----- RECORDS -----

(** X13. [spreadNamespaces] over a concatenation is the spread of the two
    parts, the second on top; over no namespace it is the empty object and
    over one namespace it is the callback's result. *)
Theorem spreadNamespaces_app before after (callback : Namespace V W Σ → gmap string V) :
  spreadNamespaces (before ++ after) callback
  = spread (spreadNamespaces before callback) (spreadNamespaces after callback)
  ∧ spreadNamespaces [] callback = ∅
  ∧ ∀ ns, spreadNamespaces [ns] callback = callback ns.
Proof.
  split_and!.
  - apply map_eq. intros k.
    rewrite spread_lookup, !spreadNamespaces_merge, !merge_lookup.
    by rewrite fmap_app, last_binding_app.
  - done.
  - intros ns. unfold spreadNamespaces. simpl. apply spread_empty_l.
Qed.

-----

WHAT THE TASK ASKS.
Restate all of the entries exactly, please.

COMPLETED EXERCISE.
(** X13. [spreadNamespaces] over a concatenation is the spread of the two
    parts, the second on top; over no namespace it is the empty object and
    over one namespace it is the callback's result. *)
Theorem spreadNamespaces_app before after (callback : Namespace V W Σ → gmap string V) :
  spreadNamespaces (before ++ after) callback
  = spread (spreadNamespaces before callback) (spreadNamespaces after callback)
  ∧ spreadNamespaces [] callback = ∅
  ∧ ∀ ns, spreadNamespaces [ns] callback = callback ns.
Proof.
  split_and!.
  - apply map_eq. intros k.
    rewrite spread_lookup, !spreadNamespaces_merge, !merge_lookup.
    by rewrite fmap_app, last_binding_app.
  - done.
  - intros ns. unfold spreadNamespaces. simpl. apply spread_empty_l.
Qed.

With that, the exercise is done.